I’ve been thinking about the refugees using it as a crossing point, as well, from the EU into the UK, and my feeling on this is that if a fella has made it all the way from Mogadishu to Monaghan, could you stop him from going into Armagh? In all fairness, could you stop him? Six of one, half-a-dozen of the other, if you ask me.

I look forward to a united Ireland. I think it could be interestin­g. Our Unionist cousins, of course, would be hard to please, and awkward, maybe at first, but there are many energies in this country, and adding a few more would only increase the vitality. We have Traveller Energy, Gender Energy, Born Again Christian and Muslim Energy. We’re loaded with Disabled, Holy, Capitalist and Rebel energies, and, literally, more power to us. The island thrives on difference. A difference that is somehow united through place.

But even place is a fluid thing these days. Travelling in the North of the North, up near Ballycastl­e and Carnlough, you look across the water and can see the bell end of Alba as close to you as Loop Head is to Aran on a clear day. And you realise that Scotland is more of a reality to Northeners than Cork is. But there’s no harm in that. Glasgow means more to Donegal people than Limerick or Tralee does, and it’s always been that way.

We can compliment and contradict each other. Uniformity is the death of difference, and difference is the wonder of living.

We could use the Presbyteri­an strengths of determined righteousn­ess and set them on the banks. “Go get ’em, Caleb, go get ’em.”

We’d have fun, too, with names when the interbreed­ing begins. Jebediah Foley has a lovely ring to it, as does Nebuchadne­zzar Reilly and Pontius Egan.

It’d be great to go drinking with them. I hear Sammy Wilson does a wild version of The Auld Orange Flute, and I’d give good money to go shoulder to shoulder with Arlene, and the two of us hopping round the hall, singing Teenage Kicks.

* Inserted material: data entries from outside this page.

(** * GPS step counter (script.js): daily state store and distance accumulator

    A shallow embedding of [script.js].  JavaScript numbers are IEEE-754
    binary64 values, modelled by Rocq's primitive floats; [localStorage] is a
    finite map from strings to strings; the global variables the event
    handlers share ([lastPos], [watchId], the DOM elements they write) are the
    fields of an explicit application state that every handler threads. *)

From Stdlib Require Import ZArith Floats String Ascii Lia DecimalString.
From stdpp Require Import gmap strings.

Set Warnings "-inexact-float".
Local Open Scope Z_scope.

(** ** The JavaScript runtime the script calls into

    [parseInt], [parseFloat], [String], [Number.isFinite] and the [Math]
    rounding functions, after ECMA-262.  These are executable, so that the
    handlers below can be run on concrete storage contents. *)
Module JS.

Definition NaN : float := nan.

(** [Number.isFinite]. *)
Definition isFinite (x : float) : bool := is_finite x.

(** Truthiness of a number ([ToBoolean]): false for [0], [-0] and [NaN]. *)
Definition truthy (x : float) : bool := negb (is_zero x || is_nan x).

(** Truthiness of a string: false for the empty string only. *)
Definition truthy_str (s : string) : bool :=
  match s with EmptyString => false | _ => true end.

(** The Number value of an integer (round to nearest, ties to even). *)
Definition of_Z (z : Z) : float := SF2Prim (binary_normalize prec emax z 0 false).

(** The Number value of [m * 10^e] for [0 <= m], with the sign [neg].
    A negative exponent is a division: the quotient is taken with more than
    [prec] bits and a sticky bit, which rounds like the exact value. *)
Definition of_decimal (neg : bool) (m e : Z) : float :=
  let sgn (z : Z) := if neg then - z else z in
  if m =? 0 then (if neg then PrimFloat.neg_zero else PrimFloat.zero)
  else if 400 <? Z.log2 m / 4 + e then (if neg then neg_infinity else infinity)
  else if Z.log2 m / 3 + 1 + e <? -400 then (if neg then PrimFloat.neg_zero else PrimFloat.zero)
  else if 0 <=? e then SF2Prim (binary_normalize prec emax (sgn (m * 10 ^ e)) 0 false)
  else
    let den := 10 ^ (- e) in
    let s := Z.max 0 (Z.log2 den - Z.log2 m + 66) in
    let q := (m * 2 ^ s) / den in
    let sticky := if (m * 2 ^ s) mod den =? 0 then 0 else 1 in
    SF2Prim (binary_normalize prec emax (sgn (2 * q + sticky)) (- s - 1) neg).

Definition is_digit (c : ascii) : bool :=
  let n := nat_of_ascii c in (48 <=? n)%nat && (n <=? 57)%nat.

Definition digit_val (c : ascii) : Z := Z.of_nat (nat_of_ascii c) - 48.

(** White space and line terminators ([StrWhiteSpaceChar]).  A string is the
    sequence of the bytes of its UTF-8 form, so a white space character takes
    one byte (TAB, LF, VT, FF, CR, SP), two (U+00A0) or three (U+1680,
    U+2000 to U+200A, U+2028, U+2029, U+202F, U+205F, U+3000, U+FEFF). *)
Definition is_space (c : ascii) : bool :=
  let n := nat_of_ascii c in
  (n =? 32)%nat || ((9 <=? n)%nat && (n <=? 13)%nat).

Definition is_space2 (c1 c2 : ascii) : bool :=
  (nat_of_ascii c1 =? 194)%nat && (nat_of_ascii c2 =? 160)%nat.

Definition is_space3 (c1 c2 c3 : ascii) : bool :=
  let n1 := nat_of_ascii c1 in
  let n2 := nat_of_ascii c2 in
  let n3 := nat_of_ascii c3 in
  ((n1 =? 225) && (n2 =? 154) && (n3 =? 128))%nat ||
  ((n1 =? 226) && (n2 =? 128) &&
     (((128 <=? n3) && (n3 <=? 138)) || (n3 =? 168) || (n3 =? 169) || (n3 =? 175)))%nat ||
  ((n1 =? 226) && (n2 =? 129) && (n3 =? 159))%nat ||
  ((n1 =? 227) && (n2 =? 128) && (n3 =? 128))%nat ||
  ((n1 =? 239) && (n2 =? 187) && (n3 =? 191))%nat.

Fixpoint trim_start (s : string) : string :=
  match s with
  | String c1 r1 =>
      if is_space c1 then trim_start r1
      else
        match r1 with
        | String c2 r2 =>
            if is_space2 c1 c2 then trim_start r2
            else
              match r2 with
              | String c3 r3 => if is_space3 c1 c2 c3 then trim_start r3 else s
              | EmptyString => s
              end
        | EmptyString => s
        end
  | EmptyString => s
  end.

(** The longest prefix of decimal digits: its value, its length, the rest. *)
Fixpoint digits (s : string) (acc : Z) (len : Z) : Z * Z * string :=
  match s with
  | String c r => if is_digit c then digits r (10 * acc + digit_val c) (len + 1)
                  else (acc, len, s)
  | EmptyString => (acc, len, s)
  end.

Definition sign (s : string) : bool * string :=
  match s with
  | String "-" r => (true, r)
  | String "+" r => (false, r)
  | _ => (false, s)
  end.

(** What [localStorage.getItem] returns is a string or [null]; both parsers
    apply [ToString] to it first. *)
Definition ToString (v : option string) : string :=
  match v with Some s => s | None => "null" end.

(** [parseInt(v, 10)]. *)
Definition parseInt (v : option string) : float :=
  let '(neg, s) := sign (trim_start (ToString v)) in
  let '(n, len, _) := digits s 0 0 in
  if len =? 0 then NaN
  else if n =? 0 then (if neg then PrimFloat.neg_zero else PrimFloat.zero)
  else of_Z (if neg then - n else n).

(** The optional exponent part of a decimal literal; it counts only when at
    least one digit follows the [e]. *)
Definition exponent (s : string) : Z :=
  match s with
  | String c r =>
      if (c =? "e")%char || (c =? "E")%char then
        let '(eneg, r') := sign r in
        let '(n, len, _) := digits r' 0 0 in
        if len =? 0 then 0 else if eneg then - n else n
      else 0
  | EmptyString => 0
  end.

(** [parseFloat(v)]: the longest prefix that is a [StrDecimalLiteral]. *)
Definition parseFloat (v : option string) : float :=
  let '(neg, s) := sign (trim_start (ToString v)) in
  if String.prefix "Infinity" s then (if neg then neg_infinity else infinity)
  else
    let '(ip, ilen, r) := digits s 0 0 in
    let '(m, flen, r') :=
      match r with
      | String "." f => digits f ip 0
      | _ => (ip, 0, r)
      end in
    if ilen + flen =? 0 then NaN
    else of_decimal neg m (exponent r' - flen).

(** [Math.floor]. *)
Definition floor (x : float) : float :=
  match Prim2SF x with
  | S754_finite s m e =>
      if 0 <=? e then x
      else
        let q := (if s then - Z.pos m else Z.pos m) / 2 ^ (- e) in
        if q =? 0 then (if s then PrimFloat.neg_zero else PrimFloat.zero) else of_Z q
  | _ => x
  end.

(** [Math.round]: the nearest integer, a tie going up. *)
Definition round (x : float) : float :=
  match Prim2SF x with
  | S754_finite s m e =>
      if 0 <=? e then x
      else
        let q := (2 * (if s then - Z.pos m else Z.pos m) + 2 ^ (- e)) / 2 ^ (- e + 1) in
        if q =? 0 then (if s then PrimFloat.neg_zero else PrimFloat.zero) else of_Z q
  | _ => x
  end.

(** [Math.max] and [Math.min] of two numbers. *)
Definition max (x y : float) : float :=
  if is_nan x || is_nan y then NaN
  else if (x <? y)%float then y
  else if (y <? x)%float then x
  else if get_sign x then y else x.

Definition min (x y : float) : float :=
  if is_nan x || is_nan y then NaN
  else if (x <? y)%float then x
  else if (y <? x)%float then y
  else if get_sign x then x else y.

(** *** [String(x)] for a number [x] ([Number::toString], radix 10) *)

(** [10^n <= num/den], exactly. *)
Definition pow10_le (n num den : Z) : bool :=
  if 0 <=? n then 10 ^ n * den <=? num else den <=? num * 10 ^ (- n).

(** The least [n' >= n] with [num/den < 10^n']. *)
Fixpoint find_n (fuel : nat) (n num den : Z) : Z :=
  match fuel with
  | O => n
  | S f => if pow10_le n num den then find_n f (n + 1) num den else n
  end.

(** The decimal digits [s] ([k] of them) and the exponent [n] such that
    [s * 10^(n-k)] is the Number [x = num/den], [k] as small as possible and
    [s] the closest to [x] among those. *)
Fixpoint shortest (fuel : nat) (k n0 num den : Z) (x : float) : Z * Z * Z :=
  let p := k - n0 in
  let N := if 0 <=? p then num * 10 ^ p else num in
  let D := if 0 <=? p then den else den * 10 ^ (- p) in
  let lo := N / D in
  let hi := if N mod D =? 0 then lo else lo + 1 in
  let ok (s : Z) := (of_decimal false s (n0 - k) =? x)%float in
  let norm (s : Z) := if s =? 10 ^ k then (10 ^ (k - 1), n0 + 1, k) else (s, n0, k) in
  match fuel with
  | O => (lo, n0, k)
  | S f =>
      match ok lo, ok hi with
      | true, true =>
          let dl := N - lo * D in
          let dh := hi * D - N in
          if dl <? dh then norm lo
          else if dh <? dl then norm hi
          else if Z.even lo then norm lo else norm hi
      | true, false => norm lo
      | false, true => norm hi
      | false, false => shortest f (k + 1) n0 num den x
      end
  end.

Definition dec (z : Z) : string := NilZero.string_of_uint (N.to_uint (Z.to_N z)).

Fixpoint zeros (n : nat) : string :=
  match n with O => ""%string | S n' => String "0" (zeros n') end.

Definition toStr_pos (x : float) : string :=
  match Prim2SF x with
  | S754_finite _ m e =>
      let num := if 0 <=? e then Z.pos m * 2 ^ e else Z.pos m in
      let den := if 0 <=? e then 1 else 2 ^ (- e) in
      let start := (Z.log2 num - Z.log2 den - 1) * 30103 / 100000 - 1 in
      let n0 := find_n 8 start num den in
      let '(s, n, k) := shortest 17 1 n0 num den x in
      let ds := dec s in
      if (k <=? n) && (n <=? 21) then (ds ++ zeros (Z.to_nat (n - k)))%string
      else if (0 <? n) && (n <=? 21) then
        (substring 0 (Z.to_nat n) ds ++ "." ++
         substring (Z.to_nat n) (Z.to_nat (k - n)) ds)%string
      else if (-6 <? n) && (n <=? 0) then ("0." ++ zeros (Z.to_nat (- n)) ++ ds)%string
      else
        let e10 := n - 1 in
        let es := ((if (e10 <? 0)%Z then "-" else "+") ++ dec (Z.abs e10))%string in
        if k =? 1 then (ds ++ "e" ++ es)%string
        else (substring 0 1 ds ++ "." ++ substring 1 (Z.to_nat (k - 1)) ds ++ "e" ++ es)%string
  | _ => ""%string
  end.

Definition toStr (x : float) : string :=
  if is_nan x then "NaN"%string
  else if is_zero x then "0"%string
  else if is_infinity x then (if get_sign x then "-Infinity" else "Infinity")%string
  else if get_sign x then ("-" ++ toStr_pos (- x)%float)%string
  else toStr_pos x.

End JS.

(** The source's comparison operators, read left to right as in the script. *)
Notation "x >=? y" := (PrimFloat.leb y x) (at level 70, no associativity) : float_scope.
Notation "x >? y" := (PrimFloat.ltb y x) (at level 70, no associativity) : float_scope.

(** ** Constants of the script *)

Module STORAGE_KEYS.
Definition distance : string := "gps_distance_m".
Definition goal : string := "gps_goal".
Definition stride : string := "gps_stride_m".
Definition date : string := "gps_date".
End STORAGE_KEYS.

Definition DEFAULT_GOAL : float := 10000.
Definition DEFAULT_STRIDE : float := 0.78.

Definition MAX_ACCEPTABLE_ACCURACY : float := 25.
Definition MAX_SPEED_MPS : float := 8.

(** ** The daily state store *)

(** [localStorage]: string keys, string values. *)
Abbreviation localStorage := (gmap string string).

Definition getItem (ls : localStorage) (k : string) : option string := ls !! k.
Definition setItem (k v : string) (ls : localStorage) : localStorage := <[k:=v]> ls.

(** The object [loadState] builds.  [steps] is attached last, so it is absent
    ([None]) while the object is being sanitized and saved. *)
Record state := mkState {
  distance : float;
  goal : float;
  stride : float;
  date : string;
  steps : option float
}.

Definition set_distance (d : float) (st : state) : state :=
  mkState d (goal st) (stride st) (date st) (steps st).
Definition set_goal (g : float) (st : state) : state :=
  mkState (distance st) g (stride st) (date st) (steps st).
Definition set_stride (s : float) (st : state) : state :=
  mkState (distance st) (goal st) s (date st) (steps st).
Definition set_date (d : string) (st : state) : state :=
  mkState (distance st) (goal st) (stride st) d (steps st).
Definition set_steps (n : float) (st : state) : state :=
  mkState (distance st) (goal st) (stride st) (date st) (Some n).

(** [a || b] on strings. *)
Definition or_str (a b : string) : string := if JS.truthy_str a then a else b.

(** [v || b] where [v] was read from storage: a string or [null]. *)
Definition or_item (v : option string) (b : string) : string :=
  match v with
  | Some a => or_str a b
  | None => b
  end.
Lemma for_loop_zero n : forall i s k,
  cursor_ok s -> 0 <= k < Z.of_nat n ->
  audio_buf (for_loop n i (fun _ => put_sample 0) s)
    (Z.lxor ((audio_buf_empty_idx s + k) mod AUDIO_BUF_LEN) 1) = 0.
Proof.
  induction n as [|n IH]; intros i s k Hc Hk; [lia|]. cbn [for_loop].
  destruct (put_sample_spec 0 s Hc) as (Hc1 & _ & He1 & _).
  destruct (Z.eq_dec k 0) as [->|Hk0].
  - destruct (for_loop_zero_or_old n (i + 1) (put_sample 0 s)
                (Z.lxor ((audio_buf_empty_idx s + 0) mod AUDIO_BUF_LEN) 1))
      as [H|H]; [exact H|].
    cbv zeta in H. rewrite H. rewrite Z.add_0_r.
    rewrite Z.mod_small by exact Hc.
    destruct s as [pf buf fi e ir nr wr nt bpm oc vn np nf nd fl vw].
    unfold put_sample. state_simpl.
    destruct (_ =? 0); state_simpl; unfold buf_set;
      rewrite Z.eqb_refl; reflexivity.
  - specialize (IH (i + 1) (put_sample 0 s) (k - 1) Hc1 ltac:(lia)).
    rewrite He1 in IH. rewrite Zplus_mod_idemp_l in IH.
    replace (audio_buf_empty_idx s + 1 + (k - 1))
      with (audio_buf_empty_idx s + k) in IH by lia.
    exact IH.
Qed.

Lemma rest_renders_zeros P s k :
  cursor_ok s -> Qeq_bool (next_note_freq s) 0 = true ->
  samples_of (next_note_duration_s s) < avail_space s ->
  0 <= k < samples_of (next_note_duration_s s) ->
  audio_buf (write_next_note_to_audio_buf P s)
    (Z.lxor ((audio_buf_empty_idx s + k) mod AUDIO_BUF_LEN) 1) = 0.
Proof.
  intros Hc Hf Hlt Hk. unfold write_next_note_to_audio_buf.
  destruct (Z.gtb_spec (avail_space s)
              (samples_of (next_note_duration_s s))); [|lia].
  rewrite Hf. unfold generate_silence. cbv zeta.
  match goal with |- context [set_next_note_parsed false ?y] =>
    replace (audio_buf (set_next_note_parsed false y)) with (audio_buf y)
      by (destruct y; reflexivity)
  end.
  apply for_loop_zero; [assumption|lia].
Qed.

(** X21.  A rest (frequency 0) that is not deferred is rendered as
    silence.  With the frame count at least -1 and [n] the sample count of
    the rest (the single-precision product of duration and sample rate,
    truncated), each of its [n] samples is stored as 0, the sample written
    at cursor position [p] being stored at index [p xor 1]. *)
Theorem X21_rest_renders_zeros (P : platform) (s : state) (k : Z) :
  cursor_ok s -> -1 <= audio_buf_num_populated_frames s ->
  Qeq_bool (next_note_freq s) 0 = true ->
  samples_of (next_note_duration_s s) < avail_space s ->
  0 <= k < samples_of (next_note_duration_s s) ->
  audio_buf (write_next_note_to_audio_buf P s)
    (Z.lxor ((audio_buf_empty_idx s + k) mod AUDIO_BUF_LEN) 1) = 0.
Proof. intros Hc _. exact (rest_renders_zeros P s k Hc). Qed.

Lemma X21_witness :
  audio_buf (write_next_note_to_audio_buf example_platform rest_pending)
    (Z.lxor ((audio_buf_empty_idx rest_pending + 999) mod AUDIO_BUF_LEN) 1)
  = 0.
Proof.
  apply (X21_rest_renders_zeros example_platform rest_pending 999);
    vm_compute; first [reflexivity | split; congruence | congruence].
Defined.

(* ------------------------------------------------------------------------ *)
(** ** The samples of a rendered note *)

Lemma Qscale_unit (a t : Q) :
  (0 <= a)%Q -> (0 <= t)%Q -> (t <= 1)%Q -> (0 <= a * t)%Q /\ (a * t <= a)%Q.
Proof. intros. split; nra. Qed.

Lemma Qscale_sin (a m x : Q) :
  (0 <= m)%Q -> (m <= a)%Q -> (-1 <= x)%Q -> (x <= 1)%Q ->
  (- a <= m * x)%Q /\ (m * x <= a)%Q.
Proof. intros. split; nra. Qed.

Lemma Qtrunc_within (q : Q) (a : Z) :
  (- Z2Q a <= q)%Q -> (q <= Z2Q a)%Q -> - a <= Qtrunc q <= a.
Proof.
  unfold Qtrunc, Z2Q, inject_Z, Qle, Qopp. destruct q as [n d]. cbn [Qnum Qden].
  intros H1 H2.
  pose proof (Z.quot_rem' n (Z.pos d)) as E.
  assert (Hr : Z.abs (Z.rem n (Z.pos d)) < Z.pos d).
  { pose proof (Z.rem_bound_abs n (Z.pos d) ltac:(lia)). lia. }
  assert (Hs : 0 <= Z.rem n (Z.pos d) * n) by (apply Z.rem_sign_mul; lia).
  nia.
Qed.

Lemma to_int16_small z : -32768 <= z <= 32767 -> to_int16 z = z.
Proof. unfold to_int16. intros H. rewrite Z.mod_small; lia. Qed.

Lemma frac_unit (i n : Z) :
  0 <= i < n -> (0 <= Z2Q i / Z2Q n)%Q /\ (Z2Q i / Z2Q n < 1)%Q.
Proof.
  intros H. unfold Z2Q.
  assert (Hn : (0 < inject_Z n)%Q).
  { change (inject_Z 0 < inject_Z n)%Q. rewrite <- Zlt_Qlt. lia. }
  split.
  - apply Qle_shift_div_l; [exact Hn|]. rewrite Qmult_0_l.
    change (inject_Z 0 <= inject_Z i)%Q. rewrite <- Zle_Qle. lia.
  - apply Qlt_shift_div_r; [exact Hn|]. rewrite Qmult_1_l.
    rewrite <- Zlt_Qlt. lia.
Qed.

(** Rounding keeps a value of the unit interval in the unit interval. *)
Lemma fround_unit prec x :
  1 <= prec -> (0 <= x)%Q -> (x <= 1)%Q ->
  (0 <= fround prec x)%Q /\ (fround prec x <= 1)%Q.
Proof.
  intros Hp H0 H1. split; [apply fround_nonneg; assumption|].
  apply (fround_le_int prec Hp x 1); [|exact H1].
  assert (2 <= 2 ^ prec); [|lia].
  change 2 with (2 ^ 1) at 1. apply Z.pow_le_mono_r; lia.
Qed.

(** The two constants of the fades. *)
Lemma fade_constants :
  FADE_IN_FRAC = (5368709 # 268435456)%Q
  /\ FADE_OUT_FRAC = (5368709 # 268435456)%Q
  /\ f32 (1 - FADE_OUT_FRAC) = (2055209 # 2097152)%Q.
Proof. split; [|split]; vm_compute; reflexivity. Qed.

I was locked one night with a Methodist girl from the dark hills outside Newry, and she fell into a bad place inside herself.

“The devil is in me,” she said. “I’m going to burn in hell.” She had all the fervour and certainty of the Old Testament brigade. She was a bad girl, and the Bible knew it. I told her not to worry, and that it was Harp that was inside her, not the Devil, and she’d feel better in a day or two.

I was in Armagh one day during the marching season and my friends and I had got half lost down a side street, and we weren’t entirely sure where we were, when we heard a band coming down the road. A Mayo pal of mine, well reared on Republican ideals, started to panic: “Oh phuck, lads, they’ll kill us.”

We girded ourselves for conflict when, lo and behold, they appeared around the corner playing clarinets and piccolos. Hard to be afraid of that. Hard to be bet to death with a recorder.

You’ll never have total peace, Ireland will never be a conflict-free zone. I was up in Derry recently, and overheard a fairly startling conversati­on. Two young ones were yapping. One of them says, “All I know is that I came into the room and the wee legs were hanging out the dog’s mouth.”

Her friend said, “Your dog ate a turtle?”

Well, I had to get more info. I leaned in and said hello, and they filled me in. She had pissed into her brother’s aftershave bottle. She’d emptied the cologne down the sink, and filled it with her pee. It was six months before he found out, heading into town every Friday night wondering why he wasn’t getting anywhere with the ladies with the smell of Chanel Number 1 hanging off him.

He lost the plot when he did find out and he went into her room, grabbed her pet turtle and fed it to the dog. I think it survived, but she wasn’t done yet. She then went into his room, and when he was out, peed onto his pillow case and dried it with a hairdryer. He’s been sleeping on it for the past few weeks…

Never mind world peace, there’ll never be family peace, so we should expect a bit of friction if ever we upgrade to a 32-county independen­t Republic.